Carcinogen Susceptibility
We are examining mechanisms of carcinogen susceptibility, which is the tendency to accumulate DNA lesions (i.e. DNA adducts) upon exposure to exogenous carcinogens. Despite the unquestionable contribution of carcinogen-induced mutagenesis to cancer, the relationship between carcinogen susceptibility and mutation has not been previously explored. Indeed, factors that regulate localized genomic carcinogen susceptibility have profound consequences in carcinogenesis by defining probabilities for mutation; thereby causing disparities throughout the genome that can impact genome stability and disease.
Carcinogen susceptibility is regulated by genome architecture and predicts cancer mutagenesis
Genome‐wide mapping of UV‐induced DNA lesions in primary cells reveals strong correlations with melanoma mutation frequencies and with nuclear genome architecture, suggesting that peripheral repeat regions absorb UV damage to protect euchromatin.
Chromatin-Regulated metabolic stability
We are investigating how chromatin modifiers coordinate metabolic homeostasis. The coordination of cellular function with the metabolic environment is essential for adaptation and survival. Failure to adapt can lead to cell death, developmental defects, and disease. Indeed, energy metabolism alterations are a major contributing factor for many pathologies, including cancer, cardiovascular disease, and diabetes, which together account for half of all deaths in most industrialized societies.
Adaptive cellular responses are often achieved by rapid inducible changes in gene expression programs. An ideal mechanism to achieve this is through modification of chromatin. Indeed, changes in chromatin architecture are known to regulate inducible gene expression in response to intra- and extracellular signals. Despite this knowledge, the mechanisms by which chromatin modification contributes to metabolic plasticity remain largely unexplored.
Recognition of Histone Crotonylation by Taf14 Links Metabolic State to Gene Expression
Intermediary metabolites serve as co-factors for histone-modifying enzymes during metabolic flux, yet how these modifications contribute to transcriptional responses is poorly understood. Our findings expose an unexpected link between metabolic flux and transcription and demonstrate that histone crotonylation and Taf14 participate in the repression of energy-demanding gene expression.
INO80 Chromatin-Remodeling Coordinates Metabolic Homeostasis with Cell Division
The INO80 chromatin-remodeling complex is needed to coordinate cell division with nutrient availability in S. cerevisiae. In metabolically synchronized INO80 mutants, oscillations of metabolic gene expression and chromatin accessibility are severely attenuated.
The INO80 Chromatin Remodeler Sustains Metabolic Stability by Promoting TOR Signaling and Regulating Histone Acetylation
We performed an extensive genetic screen in S. cerevisiae in order to identify chromatin regulators of cellular metabolism. We found that the INO80 chromatin-remodeling complex is needed to enact TORC1-mediated transcriptional responses.

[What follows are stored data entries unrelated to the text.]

(** [open(path, "r").read()] *)
Definition read_text (fs : filesystem) (path : string) : result string :=
  match fs_read_error fs path with
  | Some e => Raise e
  | None =>
      match fs path with
      | Some (File content) => Ok content
      | Some (Dir _) => Raise (is_a_directory path)
      | None => Raise (no_such_file path)
      end
  end.

End Os.

(* ================================================================== *)
(** * External collaborators, the world and the effect monad *)
(* ================================================================== *)

(** The libraries the pipeline calls but does not contain: Jinja2, the
    [json] module and the DuckDB driver.  [DB] is whatever state the
    database engine keeps; a statement may change it even when it fails
    (a script of several statements stops at the first failing one).
    The template engine is taken as a function of the template and the
    bindings: this is an assumption on the library, under which nothing
    can be learnt about its determinism, and a template whose output
    depends on anything else (Jinja2's [random] filter, [lipsum]) is
    outside the model. *)
Class Externals : Type := {
  DB : Type;
  (** [Template(t).render] with keyword bindings *)
  template_render : string -> list (string * string) -> result string;
  (** the keys of the object [json.load] reads from a text, in order *)
  json_load_keys : string -> result (list string);
  (** [duckdb.connect(path)] *)
  ddb_connect : string -> DB -> result DB;
  (** [con.sql(q)] and [con.execute(q)] *)
  ddb_run : string -> DB -> DB * option exception
}.
(** * ProofVault: registry, retrieval, deal tracking and webhooks

    A shallow embedding of the certification core of the repository:

    - [Registry]: the ledger contract [FilecoinProofRegistry.sol];
    - [Simulated]: the in-browser ledger [SimulatedBlockchain] of
      [src/lib/wagmiConfig.js];
    - [Gateways]: gateway ranking and failover retrieval ([lib/gateways]);
    - [Deals]: deal-status cache, fallback simulation and health score
      ([src/lib/filecoinDeals.js]);
    - [Webhooks]: the webhook store ([src/lib/webhooks.js]);
    - [Api]: proof verification of the API service;
    - [Nfts]: the tokens of the in-browser ledger;
    - [Listing]: the paginated listing of the API service.

    Solidity mappings are finite maps read with a default (a mapping
    returns the zero value at an absent key), unsigned integers are [N]
    with the checked arithmetic of Solidity 0.8 written out, and a revert
    is the left injection of a sum. *)

From Stdlib Require Import NArith ZArith Lia Ascii String.
From stdpp Require Import gmap strings list fin_maps sorting pretty.

Local Open Scope string_scope.
Local Open Scope list_scope.

(** ** The ledger contract *)

Module Registry.

Local Open Scope N_scope.

Definition address := N.

(** Largest value of a [uint256]. *)
Definition UINT256_MAX : N := 2 ^ 256 - 1.

Record Proof := mkProof {
  sha256Hash : N;            (* bytes32, read as a number; bytes32(0) is 0 *)
  cid : string;
  proofId : string;
  registrant : address;
  timestamp : N;
  blockNumber : N;
  dealIds : list N;
  storageProvider : string
}.

Record DealInfo := mkDealInfo {
  dealId : N;
  provider : string;
  startEpoch : N;
  endEpoch : N;
  active : bool
}.

Inductive Event :=
| ProofRegistered (pid : string) (h : N) (c : string) (who : address) (ts bn : N)
| DealLinked (pid : string) (d : N) (prov : string)
| DealStatusUpdated (pid : string) (d : N) (act : bool).

Record State := mkState {
  proofs : gmap string Proof;
  hashToProofId : gmap N string;
  cidToProofId : gmap string string;
  proofDeals : gmap string (list DealInfo);
  totalProofs : N;
  totalDealsTracked : N;
  owner : address;
  events : list Event
}.

(** What a call sees of the transaction and of the block. *)
Record Env := mkEnv {
  msg_sender : address;
  block_timestamp : N;
  block_number : N
}.

(** The reasons of a revert: one per [require] message, and the panic of
    checked arithmetic. *)
Inductive Error :=
| InvalidProofId
| InvalidHash
| InvalidCID
| ProofIdExists
| HashRegistered
| ProofNotFound
| NotAuthorized
| InvalidDealIndex
| Overflow.

Definition message (e : Error) : string :=
  match e with
  | InvalidProofId => "Invalid proof ID"
  | InvalidHash => "Invalid hash"
  | InvalidCID => "Invalid CID"
  | ProofIdExists => "Proof ID already exists"
  | HashRegistered => "Hash already registered"
  | ProofNotFound => "Proof not found"
  | NotAuthorized => "Not authorized"
  | InvalidDealIndex => "Invalid deal index"
  | Overflow => "Panic(0x11)"
  end.

#[export] Instance Error_eq_dec : EqDecision Error.
Proof. solve_decision. Defined.

(** *** A small error monad for the bodies *)

Definition result (A : Type) : Type := Error + A.

Definition bind {A B} (c : result A) (k : A -> result B) : result B :=
  match c with
  | inl e => inl e
  | inr a => k a
  end.

Notation "'let!' x ':=' c 'in' k" := (bind c (fun x => k))
  (at level 10, x name, c at level 100, k at level 200, only parsing).

Definition require (b : bool) (e : Error) : result unit :=
  if b then inr tt else inl e.

(** [n++] on a [uint256]: reverts instead of wrapping around. *)
Definition incr (n : N) : result N :=
  if n <? UINT256_MAX then inr (n + 1) else inl Overflow.

Definition bytes_length (s : string) : N := N.of_nat (String.length s).
(** An index with two documents of "p1" around one of "c1", updated with
    a new version of "p1". *)
Lemma update_run_committed_documents_witness :
  docs_after
    (index_posts
       (index_of [document (question "alpha"); document comment;
                  document (question "gamma")])
       [question "beta"] false "index" "main") "index" "main"
  = Some (drop_first_of (list_to_set (Post.uid <$> indexed_posts [question "beta"]))
            (toc_docs (mkTOC get_schema
                         [document (question "alpha"); document comment;
                          document (question "gamma")]))
          ++ (document <$> indexed_posts [question "beta"])).
Proof.
  apply (update_run_committed_documents
           (index_of [document (question "alpha"); document comment;
                      document (question "gamma")])
           [question "beta"] "index" "main"
           (mkTOC get_schema [document (question "alpha"); document comment;
                              document (question "gamma")])).
  - reflexivity.
  - reflexivity.
Defined.

(** X2: an update run leaves the documents whose uid no indexed post of
    the batch carries exactly as they were, in their order. *)
Theorem update_run_keeps_other_documents fs posts dir name toc :
  fs !! (dir, name) = Some toc →
  toc_schema toc = get_schema →
  ∃ toc',
    index_posts fs posts false dir name = Ok (<[(dir, name) := toc']> fs) ∧
    filter (λ d, Doc.uid d ∉ Post.uid <$> indexed_posts posts) (toc_docs toc')
    = filter (λ d, Doc.uid d ∉ Post.uid <$> indexed_posts posts) (toc_docs toc).
Proof.
  intros Hfs Hsch. eexists. split; [by apply index_posts_update_docs|].
  cbn [toc_docs]. rewrite filter_app.
  rewrite (filter_none _ (document <$> _)).
  2:{ apply Forall_forall. intros d (post & -> & Hpost)%list_elem_of_fmap Hnot.
      apply Hnot. by apply (list_elem_of_fmap_2 Post.uid). }
  rewrite app_nil_r.
  rewrite !(list_filter_iff
              (λ d, Doc.uid d ∉ Post.uid <$> indexed_posts posts)
              (λ d, Doc.uid d ∉ (list_to_set (Post.uid <$> indexed_posts posts)
                                   : gset string)))
    by (intros d; by rewrite elem_of_list_to_set).
  apply drop_first_of_others.
Qed.

Lemma update_run_keeps_other_documents_witness :
  ∃ toc',
    index_posts (index_of [document comment; document (question "alpha")])
      [question "beta"] false "index" "main"
    = Ok (<[("index", "main") := toc']>
            (index_of [document comment; document (question "alpha")])) ∧
    filter (λ d, Doc.uid d ∉ Post.uid <$> indexed_posts [question "beta"])
      (toc_docs toc')
    = filter (λ d, Doc.uid d ∉ Post.uid <$> indexed_posts [question "beta"])
        (toc_docs (mkTOC get_schema
                     [document comment; document (question "alpha")])).
Proof.
  apply (update_run_keeps_other_documents
           (index_of [document comment; document (question "alpha")])
           [question "beta"] "index" "main"
           (mkTOC get_schema [document comment; document (question "alpha")])).
  - reflexivity.
  - reflexivity.
Defined.

(** X3: two update runs, each committed, give the same index as one
    update run on the concatenated batch, provided no uid is indexed in
    both parts. *)
Theorem update_runs_compose fs posts1 posts2 dir name toc :
  fs !! (dir, name) = Some toc →
  toc_schema toc = get_schema →
  (∀ post1 post2, post1 ∈ indexed_posts posts1 → post2 ∈ indexed_posts posts2 →
     Post.uid post1 ≠ Post.uid post2) →
  index_runs fs [(posts1, false); (posts2, false)] dir name
  = index_posts fs (posts1 ++ posts2) false dir name.
Proof.
  intros Hfs Hsch Hdis. cbn [index_runs].
  rewrite (index_posts_update_docs fs (posts1 ++ posts2) _ _ _ Hfs Hsch).
  rewrite (index_posts_update_docs fs posts1 _ _ _ Hfs Hsch).
  unfold mbind, result_bind.
  erewrite index_posts_update_docs; [|apply lookup_insert_eq|done].
  rewrite insert_insert_eq. cbn [toc_docs]. do 3 f_equal.
  rewrite indexed_posts_app, !fmap_app, list_to_set_app_L, app_assoc. f_equal.
  set (U1 := list_to_set (Post.uid <$> indexed_posts posts1) : gset string).
  set (U2 := list_to_set (Post.uid <$> indexed_posts posts2) : gset string).
  assert (U1 ## U2) as HU.
  { intros u (p1 & -> & Hp1)%elem_of_list_to_set%list_elem_of_fmap
             (p2 & Heq & Hp2)%elem_of_list_to_set%list_elem_of_fmap.
    by apply (Hdis p1 p2). }
  rewrite drop_first_of_app, (drop_first_of_twice U1 U2) by done. f_equal.
  apply drop_first_of_disjoint.
  intros d (p1 & -> & Hp1)%list_elem_of_fmap [Hu2 _]%elem_of_difference.
  apply (HU (Post.uid p1)); [|done].
  apply elem_of_list_to_set. by apply (list_elem_of_fmap_2 Post.uid).
Qed.

Lemma update_runs_compose_witness :
  index_runs (index_of [document (question "alpha"); document comment])
    [([question "beta"], false); ([comment], false)] "index" "main"
  = index_posts (index_of [document (question "alpha"); document comment])
      ([question "beta"] ++ [comment]) false "index" "main".
Proof.
  apply (update_runs_compose
           (index_of [document (question "alpha"); document comment])
           [question "beta"] [comment] "index" "main"
           (mkTOC get_schema [document (question "alpha"); document comment])).
  - reflexivity.
  - reflexivity.
  - intros post1 post2 Hp1 Hp2.
    apply list_elem_of_singleton in Hp1 as ->.
    apply list_elem_of_singleton in Hp2 as ->. discriminate.
Defined.

(** ** Batches *)

Lemma indexed_posts_Permutation posts1 posts2 :
  posts1 ≡ₚ posts2 → indexed_posts posts1 ≡ₚ indexed_posts posts2.
Proof. intros Hperm. unfold indexed_posts, exclude_deleted. by rewrite Hperm. Qed.

Lemma stale_docnums_Permutation ix uids1 uids2 :
  uids1 ≡ₚ uids2 → stale_docnums ix uids1 = stale_docnums ix uids2.
Proof.
  intros Hperm. unfold stale_docnums. apply set_eq. intros n.
  rewrite !elem_of_union_list. by setoid_rewrite Hperm.
Qed.

(** X4: the order of the posts in a batch decides only the order of the
    added documents: two runs on permuted batches commit the same
    surviving documents and the same added documents up to order. *)
Theorem batch_order_only_permutes fs posts1 posts2 create_new dir name :
  posts1 ≡ₚ posts2 →
  ∃ sch kept added1 added2,
    index_posts fs posts1 create_new dir name
      = Ok (<[(dir, name) := mkTOC sch (kept ++ added1)]> fs) ∧
    index_posts fs posts2 create_new dir name
      = Ok (<[(dir, name) := mkTOC sch (kept ++ added2)]> fs) ∧
    added1 = document <$> indexed_posts posts1 ∧
    added2 = document <$> indexed_posts posts2 ∧
    added1 ≡ₚ added2.
Proof.
  intros Hperm.
  pose proof (indexed_posts_Permutation _ _ Hperm) as Hind.
  destruct (decide (create_new = true ∨ fs !! (dir, name) = None)) as [Hnew|Hupd].
  - exists get_schema, [], (document <$> indexed_posts posts1),
      (document <$> indexed_posts posts2).
    split_and!; [by apply index_posts_create..|done|done|by rewrite Hind].
  - destruct create_new; [tauto|].
    destruct (fs !! (dir, name)) as [toc|] eqn:Hfs; [|tauto].
    eexists (toc_schema toc), _, _, _.
    split_and!; [by apply index_posts_update| |done|done|by rewrite Hind].
    rewrite (index_posts_update _ _ _ _ _ Hfs).
    by rewrite (stale_docnums_Permutation _ _ (Post.uid <$> indexed_posts posts1))
      by (by rewrite Hind).
Qed.

Lemma batch_order_only_permutes_witness :
  ∃ sch kept added1 added2,
    index_posts (index_of [document comment]) [question "beta"; comment]
      false "index" "main"
      = Ok (<[("index", "main") := mkTOC sch (kept ++ added1)]>
              (index_of [document comment])) ∧
    index_posts (index_of [document comment]) [comment; question "beta"]
      false "index" "main"
      = Ok (<[("index", "main") := mkTOC sch (kept ++ added2)]>
              (index_of [document comment])) ∧
    added1 = document <$> indexed_posts [question "beta"; comment] ∧
    added2 = document <$> indexed_posts [comment; question "beta"] ∧
    added1 ≡ₚ added2.
Proof.
  apply (batch_order_only_permutes (index_of [document comment])
           [question "beta"; comment] [comment; question "beta"]
           false "index" "main").
  apply Permutation_swap.
Defined.

(** X5: posts that are deleted or have no root take no part in a run:
    the run is the run on the batch without them, so it neither adds a
    document for them nor deletes the one they have in the index. *)
Theorem run_ignores_unindexed_posts fs posts create_new dir name :
  index_posts fs posts create_new dir name
  = index_posts fs (indexed_posts posts) create_new dir name.
Proof.
  destruct (decide (create_new = true ∨ fs !! (dir, name) = None)) as [Hnew|Hupd].
  - by rewrite !index_posts_create, indexed_posts_idemp by done.
  - destruct create_new; [tauto|].
    destruct (fs !! (dir, name)) as [toc|] eqn:Hfs; [|tauto].
    by rewrite !(index_posts_update _ _ _ _ _ Hfs), indexed_posts_idemp.
Qed.

(** X6: an update run whose batch holds no post to index (it is empty, or
    all its posts are deleted or without a root) leaves the storage as it
    was. *)
Theorem update_run_without_indexed_posts fs posts dir name toc :
  fs !! (dir, name) = Some toc →
  indexed_posts posts = [] →
  index_posts fs posts false dir name = Ok fs.
Proof.
  intros Hfs Hnone. rewrite (index_posts_update _ _ _ _ _ Hfs), Hnone.
  unfold stale_docnums. cbn [fmap list_fmap union_list foldr].
  rewrite surviving_none, app_nil_r. f_equal.
  apply insert_id. rewrite Hfs. by destruct toc.
Qed.

Lemma update_run_without_indexed_posts_witness :
  index_posts (index_of [document (question "alpha")])
    [deleted (question "beta"); rootless (question "gamma")]
    false "index" "main"
  = Ok (index_of [document (question "alpha")]).
Proof.
  apply (update_run_without_indexed_posts
           (index_of [document (question "alpha")])
           [deleted (question "beta"); rootless (question "gamma")]
           "index" "main" (mkTOC get_schema [document (question "alpha")])).
  - reflexivity.
  - reflexivity.
Defined.
(** * hapi: server construction, settings resolution, admission and shutdown

    A shallow embedding of [lib/realm.js] (the [Realm] constructor that
    resolves the server settings) and of [lib/xxx.js] (the server object:
    constructor-argument classification, request dispatch, start and stop),
    followed by the properties proved about them. *)

From Stdlib Require Import ZArith QArith String Ascii List Bool Lia.
From stdpp Require Import base option gmap strings list.

Local Open Scope string_scope.

(** ** JavaScript data *)

(** A JavaScript number.  Every finite double is a rational, so the finite
    numbers are carried as rationals; the sign of zero is not tracked (both
    zeros are falsy and print alike). *)
Inductive number :=
| NaN
| Infinity (negative : bool)
| Fin (q : Q).

Definition of_int (z : Z) : number := Fin (inject_Z z).

(** The global [isFinite] on a number. *)
Definition isFinite (n : number) : bool :=
  match n with
  | Fin _ => true
  | _ => false
  end.

(** [a < b] on numbers: false as soon as an operand is [NaN]. *)
Definition number_lt (a b : number) : bool :=
  match a, b with
  | NaN, _ | _, NaN => false
  | Infinity true, Infinity true => false
  | Infinity true, _ => true
  | _, Infinity true => false
  | Infinity false, _ => false
  | Fin _, Infinity false => true
  | Fin x, Fin y => negb (Qle_bool y x)
  end.

(** [a >= b] on numbers, with the same treatment of [NaN]. *)
Definition number_ge (a b : number) : bool :=
  match a, b with
  | NaN, _ | _, NaN => false
  | _, Infinity true => true
  | Infinity true, _ => false
  | Infinity false, _ => true
  | Fin _, Infinity false => false
  | Fin x, Fin y => Qle_bool y x
  end.

(** ToBoolean on a number: zero and [NaN] are falsy. *)
Definition number_truthy (n : number) : bool :=
  match n with
  | NaN => false
  | Infinity _ => true
  | Fin q => negb (Qeq_bool q 0)
  end.

(** [a || b] for a property [a] that is a number or is absent. *)
Definition number_or (a : option number) (b : number) : number :=
  match a with
  | Some n => if number_truthy n then n else b
  | None => b
  end.

(** Object identities. *)
Definition loc := positive.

Endothelial Deletion of Ino80 Disrupts Coronary Angiogenesis and Causes Congenital Heart Disease
Deletion of the Ino80 chromatin remodeler in vascular endothelial cells results in defective coronary vascularization and heart muscle development that resembles the congenital heart disease of left ventricular non-compaction (LVNC).
The INO80 Complex Regulates Energy Metabolism
Genomic analysis reveal that INO80 regulates approximately 15% of transcripts in yeast, many of which are enriched in energy metabolism pathways. Specifically, INO80 mutants have increased expression of genes in the oxidative phosphorylation pathway, concomitant with elevated mitochondrial potential and oxygen consumption.